Tuesday, October 19, 2021

Extra Mural Program keeps me mobile one foot at a time

  

Photo: BNI Archives


        Since 2007, after my husband passed away, I’ve had an ongoing relationship with New Brunswick’s Extra Mural Program aka EMP, often called ‘a hospital without walls’. 

A physiotherapist visited me a few months after the death of my husband to determine what my ongoing ‘home alone’ needs would be in order that I would be safe within the parameters of living and aging with spastic diplegic cerebral palsy. At that time, it was decided that I would benefit from a walker. Choosing one with four wheels, I have found it to be a huge assist to my daily ambulation. Moving around inside and outside my home had always been relatively easy as I pay close attention to surroundings. Housework was undertaken in blocks, based on related tasks, room by room with no going back and forth with no rushing. Staying focused ensured I stayed safe and well and reduced the potential for falling injuries. 


In my 67 years of living with CP, I’ve fallen only a few times and without injury. Luck ran out when,  in the early 80s, I tripped over my black cat, Mr. Basil, dislocating my dominant elbow, landing me in the hospital for a month unable to use crutches or propel a wheelchair. I stayed at the then Northern Carleton Hospital during that period, after which there was weekly therapy for 9 months at the Stan Cassidy Center to regain range of motion.


Fast forward to current time where a  falling injury, given my advanced age, could do me major harm or very possibly do me in with regard to independent living. Thus the value of EMP interventions.


How many seniors have sustained serious falls in the home that required surgical intervention followed by at-home care with visiting clinicians from Extra Mural?  Where would they be without that intervention? A huge debt of gratitude is owed to the men and women of EMP who go above and beyond to restore New Brunswickers in need of their services to a level of independence in daily living that most of us enjoy with ease. To not do our part and follow through with daily program designed by the care team insults their role as providers of health care with their time and attention to us. If you’re guilty of doing that, just stop it. If you’ve been given a list of exercises to do a few times a day, DO them!

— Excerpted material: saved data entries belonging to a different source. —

Lemma parse_sections_ok (dict : dictionary) (secs : list (list Z)) (i : nat) (s : ini) :
  reading_ok s ->
  (exists t, foreach (parse_section dict) i secs s = Done t /\ reading_ok t /\
     title <$> plugins t = (title <$> plugins s) ++ secs) \/
  (exists rc, foreach (parse_section dict) i secs s = Failed rc).
Proof.
  revert i s. induction secs as [|sec secs IH]; intros i s Hs; cbn [foreach].
  { left. exists s. by rewrite app_nil_r. }
  destruct (parse_section_ok dict i sec s Hs) as [(t & -> & Ht & Htt)|[rc ->]]; [|by right; eexists].
  cbn [mbind outcome_bind]. destruct (IH (1 + i)%nat t Ht) as [(u & -> & Hu & Hut)|[rc ->]]; [|by right; eexists].
  left. exists u. split; [done|]. split; [done|]. by rewrite Hut, Htt, <- app_assoc.
Qed.

Lemma find_sink_Some (s : ini) (k : nat) :
  find_first_playback_sink_plugin s = Some k ->
  exists p, plugins s !! k = Some p /\ is_playback_sink p = true.
Proof.
  unfold find_first_playback_sink_plugin. destruct (list_find _ _) as [[j p]|] eqn:Hf; [|done].
  cbn. intros [= ->]. apply list_find_Some in Hf as (Hk & Hp & _). by exists p.
Qed.

Lemma find_sink_app (s : ini) (k : nat) (p : plugin) (fs : list flow) :
  find_first_playback_sink_plugin s = Some k ->
  find_first_playback_sink_plugin (Ini (plugins s ++ [p]) fs) = Some k.
Proof.
  unfold find_first_playback_sink_plugin. cbn. destruct (list_find _ (plugins s)) as [[j q]|] eqn:Hf; [|done].
  cbn. intros [= ->]. by rewrite (list_find_app_l _ _ _ _ _ Hf).
Qed.

Lemma add_new_flow_ok (s : ini) (n : list Z) :
  reading_ok s ->
  let '(k, t) := add_new_flow s n in
  (k = INVALID_FLOW_ID /\ t = s) \/
  (k = Z.of_nat (length (flows s)) /\ length (flows t) = S (length (flows s)) /\ grown s t).
Proof.
  intros Hs. unfold add_new_flow. destruct (Z.eqb_spec (lookup_flow s n) (-1)) as [H|H]; cbn [negb]; [|by left].
  pose proof (append_flow_ok s n Hs (lookup_flow_None _ _ H)) as Ha. destruct (append_flow s n) as [k t].
  destruct Ha as (Hr & Hp & -> & Hl). right. split; [done|]. split; [done|]. split; [done|]. split; [done|lia].
Qed.

Definition swap_lr_plugin (k0 k1 o0 o1 : Z) : plugin :=
  Plugin (c_str "swap_lr") (c_str "builtin") (c_str "swap_lr") (Some (c_str "playback"))
    (Some (ExprVariable (c_str "swap_lr_disabled")))
    [Port PORT_INPUT PORT_AUDIO k0 float_zero; Port PORT_INPUT PORT_AUDIO k1 float_zero;
     Port PORT_OUTPUT PORT_AUDIO o0 float_zero; Port PORT_OUTPUT PORT_AUDIO o1 float_zero].

(** What the insertion does: the sink [k] is fed by two new flows, and the
    last plugin has them as outputs and the sink's former flows as inputs. *)
Definition swap_inserted (s t : ini) : Prop :=
  exists k sink p0 p1, plugins s !! k = Some sink /\ is_playback_sink sink = true /\ ports sink = [p0; p1] /\
    let n := Z.of_nat (length (flows s)) in
    length (flows t) = S (S (length (flows s))) /\
    plugins t = <[k := set_ports [set_flow_id n p0; set_flow_id (n + 1) p1] sink]> (plugins s) ++
                [swap_lr_plugin (flow_id p0) (flow_id p1) n (n + 1)].
(* ===== verification/DspModules.v ===== *)
(** * Built-in DSP modules (server/cras_dsp_mod_builtin.c)

    The modules that only move and add samples: [empty], [swap_lr],
    [invert_lr], [mix_stereo] and [sink].  The filters and LADSPA plugins are a
    library of their own that this one extends. *)
From Stdlib Require Import Floats.SpecFloat.
From Stdlib Require String.
From S2P Require Import Prelude Arrays Float32 AudioFormat Outcome Expr DspIni DspUtil DspPipeline.
Import String.StringSyntax.
#[local] Open Scope Z_scope.
#[local] Arguments c_str s%_string_scope.

Definition MAX_EXT_DSP_PORTS : nat := 8.

(** An external module: its state and what [run] does to memory through the
    ports it was given. *)
Class ext_modules : Type := {
  ext_dsp_module : Type;
  ext_run : ext_dsp_module -> list (option location) -> Z -> store -> outcome (ext_dsp_module * store)
}.

Section Builtin.
Context {X : ext_modules} {K : dsp_module_library}.

(** The array of pointers behind [module->data], [None] until it is allocated. *)
Definition port_table : Type := option (list (option location)).

Record sink_data : Type := SinkData {
  ext_module : option (ext_dsp_module * list (option location)); sink_ports : list (option location) }.

Inductive builtin_module : Type :=
  | Empty
  | SwapLr (ports : port_table)
  | InvertLr (ports : port_table)
  | MixStereo (ports : port_table)
  | Sink (data : option sink_data)
  | Other (m : @dsp_module K).

Definition null_ports (n : nat) : list (option location) := replicate n None.

Definition swap_lr_instantiate (_ : port_table) : port_table := Some (null_ports 4).
Definition invert_lr_instantiate (_ : port_table) : port_table := Some (null_ports 4).
Definition mix_stereo_instantiate (_ : port_table) : port_table := Some (null_ports 4).
Definition sink_instantiate (_ : option sink_data) : option sink_data :=
  Some (SinkData None (null_ports MAX_EXT_DSP_PORTS)).

(** [ports[port] = data_location], undefined past the end or without a table. *)
Definition set_port (ports : list (option location)) (port : nat) (loc : location)
  : outcome (list (option location)) :=
  _ ← at_ (ports !! port); Done (<[port := Some loc]> ports).
Definition table_connect_port (ports : port_table) (port : nat) (loc : location) : outcome port_table :=
  ports ← at_ ports; ports ← set_port ports port loc; Done (Some ports).
Definition swap_lr_connect_port := table_connect_port.
Definition invert_lr_connect_port := table_connect_port.
Definition mix_stereo_connect_port := table_connect_port.
Definition sink_connect_port (data : option sink_data) (port : nat) (loc : location) : outcome (option sink_data) :=
  d ← at_ data; ports ← set_port (sink_ports d) port loc; Done (Some (SinkData (ext_module d) ports)).

(** [ports[k][i]], and an assignment to it. *)
Definition port_get (ports : list (option location)) (k : nat) (mem : store) (i : Z) : option spec_float :=
  p ← ports !! k; p ← p; load_float mem p i.
Definition port_set (ports : list (option location)) (k : nat) (mem : store) (i : Z) (v : spec_float) : option store :=
  p ← ports !! k; p ← p; store_float mem p i v.

Definition swap_lr_sample (ports : list (option location)) (i : Z) (mem : store) : option store :=
  temp ← port_get ports 0 mem i;
  x ← port_get ports 1 mem i;
  mem ← port_set ports 2 mem i x;
  port_set ports 3 mem i temp.
Definition swap_lr_run (ports : list (option location)) (sample_count : Z) : store -> option store :=
  for_n sample_count (swap_lr_sample ports).

Definition invert_lr_sample (ports : list (option location)) (i : Z) (mem : store) : option store :=
  x ← port_get ports 0 mem i;
  mem ← port_set ports 2 mem i (SFopp x);
  y ← port_get ports 1 mem i;
  port_set ports 3 mem i y.
Definition invert_lr_run (ports : list (option location)) (sample_count : Z) : store -> option store :=
  for_n sample_count (invert_lr_sample ports).

Definition mix_stereo_sample (ports : list (option location)) (i : Z) (mem : store) : option store :=
  x ← port_get ports 0 mem i;
  y ← port_get ports 1 mem i;
  let tmp := f32_add x y in
  mem ← port_set ports 2 mem i tmp;
  port_set ports 3 mem i tmp.
Definition mix_stereo_run (ports : list (option location)) (sample_count : Z) : store -> option store :=
  for_n sample_count (mix_stereo_sample ports).

(** [ext_module->ports] are the external module's own. *)
Definition sink_run (d : sink_data) (sample_count : Z) (mem : store) : outcome (sink_data * store) :=
  match ext_module d with
  | None => Done (d, mem)
  | Some (e, ports) =>
      '(e, mem) ← ext_run e ports sample_count mem;
      Done (SinkData (Some (e, ports)) (sink_ports d), mem)
  end.

(** Copies the sink's ports into the external module's. *)
Definition cras_dsp_module_set_sink_ext_module (m : builtin_module) (ext : option ext_dsp_module)
  : outcome builtin_module :=
  match m with
  | Sink (Some d) =>
      Done (Sink (Some (SinkData ((fun e => (e, sink_ports d)) <$> ext) (sink_ports d))))
  | _ => Undefined
  end.

(** ** The functions of a [struct dsp_module] *)

Definition builtin_instantiate (m : builtin_module) (rate : Z) : Z * builtin_module :=
  match m with
  | Empty => (0, Empty)
  | SwapLr t => (0, SwapLr (swap_lr_instantiate t))
  | InvertLr t => (0, InvertLr (invert_lr_instantiate t))
  | MixStereo t => (0, MixStereo (mix_stereo_instantiate t))
  | Sink d => (0, Sink (sink_instantiate d))
  | Other m => let '(rc, m) := module_instantiate m rate in (rc, Other m)
  end.

Definition builtin_connect_port (m : builtin_module) (port : nat) (loc : location) : outcome builtin_module :=
  match m with
  | Empty => Done Empty
  | SwapLr t => t ← swap_lr_connect_port t port loc; Done (SwapLr t)
  | InvertLr t => t ← invert_lr_connect_port t port loc; Done (InvertLr t)
  | MixStereo t => t ← mix_stereo_connect_port t port loc; Done (MixStereo t)
  | Sink d => d ← sink_connect_port d port loc; Done (Sink d)
  | Other m => m ← connect_port m port loc; Done (Other m)
  end.

Definition empty_get_delay : Z := 0.
Definition builtin_get_delay (m : builtin_module) (mem : store) : Z :=
  match m with Other m => get_delay m mem | _ => empty_get_delay end.

Definition empty_get_properties : Z := 0.
Definition builtin_get_properties (m : builtin_module) : Z :=
  match m with Other m => get_properties m | _ => empty_get_properties end.

Definition builtin_run (m : builtin_module) (n : Z) (mem : store) : outcome (builtin_module * store) :=
  match m with
  | Empty => Done (Empty, mem)
  | SwapLr t => ports ← at_ t; mem ← at_ (swap_lr_run ports n mem); Done (SwapLr t, mem)
  | InvertLr t => ports ← at_ t; mem ← at_ (invert_lr_run ports n mem); Done (InvertLr t, mem)
  | MixStereo t => ports ← at_ t; mem ← at_ (mix_stereo_run ports n mem); Done (MixStereo t, mem)
  | Sink d => d ← at_ d; '(d, mem) ← sink_run d n mem; Done (Sink (Some d), mem)
  | Other m => '(m, mem) ← module_run m n mem; Done (Other m, mem)
  end.

(** What [deinstantiate] frees is gone. *)
Definition builtin_deinstantiate (m : builtin_module) : builtin_module :=
  match m with
  | Empty => Empty
  | SwapLr _ => SwapLr None
  | InvertLr _ => InvertLr None
  | MixStereo _ => MixStereo None
  | Sink _ => Sink None
  | Other m => Other (deinstantiate m)
  end.

(** The filters: [K] loads those as well as what is not built in. *)
Definition is_filter (lbl : list Z) : bool :=
  existsb (fun l => bool_decide (l = lbl)) [c_str "dcblock"; c_str "eq"; c_str "eq2"; c_str "drc"].

Definition cras_dsp_module_load_builtin (p : plugin) : option builtin_module :=
  if negb (bool_decide (library p = c_str "builtin")) then None
  else if bool_decide (label p = c_str "mix_stereo") then Some (MixStereo None)
  else if bool_decide (label p = c_str "invert_lr") then Some (InvertLr None)
  else if is_filter (label p) then Other <$> load_plugin p
  else if bool_decide (label p = c_str "swap_lr") then Some (SwapLr None)
  else if bool_decide (label p = c_str "sink") then Some (Sink None)
  else Some Empty.

#[export] Instance builtin_library : dsp_module_library := {|
  dsp_module := builtin_module;
  load_plugin p := match cras_dsp_module_load_builtin p with Some m => Some m | None => Other <$> load_plugin p end;
  get_properties := builtin_get_properties;
  module_instantiate := builtin_instantiate;
  connect_port := builtin_connect_port;
  get_delay := builtin_get_delay;
  module_run := builtin_run;
  deinstantiate := builtin_deinstantiate
|}.
End Builtin.
(** Loading a pipeline from an ini that is shared or that no other context uses. *)
Lemma cmd_load_ok (Sh : nat -> Prop) (fuel c : nat) (ctx : cras_dsp_context) (target : option nat) (d : dsp_state) :
  owned_by Sh d -> (c, ctx) ∈ context_list d ->
  (forall t, target = Some t -> (Sh t \/ forall c', ~ uses d c' t) /\
     exists s, inis d !! t = Some s /\ suitable fuel s ctx) ->
  (forall a, uses d c a -> global_ini d = Some a \/ ~ Sh a /\ target <> Some a) ->
  exists d' np, cmd_load_pipeline fuel c target d = Done d' /\ owned_by Sh d' /\
    context_list d' = context_list (update_context c (set_cx_pipeline np) d) /\
    global_ini d' = global_ini d /\ next_ini d' = next_ini d /\
    (forall b, Sh b -> inis d' !! b = inis d !! b) /\
    (forall a p, np = Some (a, p) -> target = Some a).
Proof.
  intros Hok Hin Ht Hold. unfold cmd_load_pipeline.
  destruct (find_context_Some c d ctx (ow_ids _ _ Hok) Hin) as [k ->]. cbn [at_ mbind outcome_bind].
  assert (Hprep : exists np, match target with Some a => prepare_pipeline fuel ctx a d | None => Done (None, d) end = Done (np, d) /\
    forall a p, np = Some (a, p) -> target = Some a).
  { destruct target as [t|]; [|by exists None]. destruct (Ht t eq_refl) as (_ & s & Hs & Hsuit).
    unfold prepare_pipeline, suitable in *. rewrite Hs. cbn [at_ mbind outcome_bind].
    destruct (try_pipeline _ _ _ _ _) as [[|p|p]| | |]; cbn; try done; [by exists None|].
    exists (Some (t, p)). split; [done|]. by intros a q [= -> _]. }
  destruct Hprep as (np & Hrun & Hnp). rewrite Hrun. cbn [mbind outcome_bind].
  set (d1 := update_context c (set_cx_pipeline np) d).
  assert (Hok1 : owned_by Sh d1).
  { destruct Hok as [Hf Hsd Hl Ho Hgl Hn Hx]. split; try done.
    - intros c' a Hu. apply uses_set_pipeline in Hu as [[_ Hu]|(_ & p & Hp)]; [by eapply Hl|].
      destruct (Ht a (Hnp _ _ Hp)) as (_ & s & Hs & _). cbn. by rewrite Hs.
    - intros c1 c2 a Hu1 Hu2 Hns. apply uses_set_pipeline in Hu1 as [[Hne1 Hu1]|(-> & p & Hp)];
        apply uses_set_pipeline in Hu2 as [[Hne2 Hu2]|(-> & p2 & Hp2)]; [by eapply Ho|..|done].
      + destruct (Ht a (Hnp _ _ Hp2)) as ([Hsh|Hno] & _); [done|]. by destruct (Hno c1).
      + destruct (Ht a (Hnp _ _ Hp)) as ([Hsh|Hno] & _); [done|]. by destruct (Hno c2).
    - unfold d1. by rewrite update_ids.
    - unfold d1. by apply update_next. }
  destruct (cx_pipeline ctx) as [[a po]|] eqn:Hpo; [|by exists d1, np].
  assert (Hua : uses d c a) by (by exists ctx, po).
  destruct (destroy_ok Sh d1 a po Hok1) as (d2 & Hd2 & Hok2 & Hc2 & Hg2 & Hx2 & Hi2).
  - by apply (ow_live _ _ Hok c).
  - destruct (Hold a Hua) as [Hg|[Hns Hta]]; [by left|right]. split; [done|]. intros c' Hu.
    apply uses_set_pipeline in Hu as [[Hne Hu]|(-> & p & Hp)].
    + apply Hne. by eapply (ow_one _ _ Hok).
    + by apply Hta, Hnp with p.
  - exists d2, np. split; [done|]. split; [done|]. split; [done|]. split; [done|]. split; [done|]. split; [|done].
    intros b Hb. destruct (decide (b = a)) as [->|Hne]; [|by rewrite Hi2].
    destruct (Hold a Hua) as [Hg|[Hns _]]; [|done].
    unfold destroy_pipeline in Hd2. cbn [fst] in Hd2. rewrite bool_decide_eq_true_2 in Hd2 by done. by injection Hd2 as <-.
Qed.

As a child, growing into cerebral palsy, I was exercised 4 times a day for 12 years and had no choice in the matter; those pushes and pulls hurt. They hurt a lot. I can honestly say, in retrospect, were they not done and had I not been blessed with parents committed to my daily care, I’d not still be uprightly mobile today. That is the truth.


Today, I’m fortunate to have access to a fine therapist who works with me to keep my legs in good form so I may continue getting around in my home. We’re currently challenged by the recovery process after the TIA and my brain is being retrained, revisiting many of the exercises that were done to me as a very small child. They’re tweaking muscle memory to get me back to more efficient stepping and heel-toeing.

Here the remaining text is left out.